After several months of refining a design, Metro, Grimshaw, and Gruen Associates are ready, in the words of Jenna Hornstock, Metro Deputy Executive Officer for Countywide Planning, to “put the pedal to the metal.” On October 27, the Metro Board of Directors approved actions to move their Union Station Master Plan from planning to implementation. Metro can now pursue the station’s programmatic environmental review, recommended transit improvements, commercial development program, and can seek funding for improvements to the station’s perimeter.

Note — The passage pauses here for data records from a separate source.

(** * workout-sync-notion: the duplicate resolver and the Garmin session manager

    A shallow embedding of [cleanup-duplicates.py] and
    [garmin_session_auth.py].  Python [str] values are Rocq strings (their
    UTF-8 bytes: byte-wise lexicographic order is code-point order, which is
    what [str.__lt__] compares), [bytes] values are [list byte].  The
    remote services, the terminal and the file system are the effects of a
    small state-and-exception monad; what a remote call answers is given by
    an oracle record, and every such call is recorded in a trace. *)

From Stdlib Require Import List String Ascii Bool Arith ZArith Lia.
From Stdlib Require Import Permutation Sorted DecimalString.
From Stdlib.Strings Require Import Byte.
Import ListNotations.
Local Open Scope list_scope.
Local Open Scope string_scope.

Set Implicit Arguments.

(** ** Python built-ins used by both scripts *)

Module Py.

(** The newline character of ["\n"]. *)
Definition nl : string := String (ascii_of_nat 10) "".

(** [str(n)] for a non-negative [int]. *)
Definition str_of_nat (n : nat) : string :=
  NilZero.string_of_uint (Nat.to_uint n).

(** Truth value of an optional string: [None] and [""] are falsy. *)
Definition truthy (s : option string) : bool :=
  match s with
  | None => false
  | Some s' => negb (String.eqb s' "")
  end.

The plan will be carried out in phases. It seeks to improve connections to Alameda Street and the Pueblo de Los Angeles to the west and to Vignes Street and the Los Angeles River to the east, vastly expand and upgrade the station’s concourses, map out mixed-use development site-wide, and provide for the eventual incorporation of high speed rail. To the west is a large forecourt, or “outdoor room,” replacing what is currently a surface parking lot in front of the station. The forecourt is programmed with open space, tables, seats, a cafe, community amenity kiosks, bike facilities, water features, and shade trees. Street improvements calm traffic on Alameda and rows of trees connect the station to the plaza.

  
 

In the design, the concourse behind Union Station is programmed with more retail and amenities and is significantly widened and opened to natural light with openings cut between platforms. Elevators and escalators improve access to the tracks. It has a flaring shape based on the paths of the trains and subways. Above the tracks the team is investigating a bridge that will provide another level of connectivity across the site.

 
 

A new east portal behind the tracks opens to another plaza, creating a new public face east of the station at Patsaouras Transit Plaza. If the plan is approved the transit plaza will be moved to the center of the station, branching into a north-south open space and a lower west terrace (inspired by Union Station’s courtyards) forming where the Mozaic Apartments and a facility for Amtrak currently sit. The team is planning approximately 3.25 million square feet of commercial, retail, residential, and hotel development over the more than 40 acres that Metro owns around the station. With the support of the California High Speed Rail Commission, the team is studying a site east of Vignes Street that encompasses the city’s aging Piper Center for possible high-speed rail. That decision is awaiting funding and the approval of track alignments.

“This is a completely new way of engaging the city,” said Grimshaw partner Vincent Chang, who sees the station as a centerpiece and growth catalyst not only for its neighborhood but for all of downtown LA. His team hopes to proceed first with the development of the forecourt and other perimeter spaces, which he calls a “quick win,” then move on to the more challenging task of rebuilding the concourse, the transit plaza, and the east portal.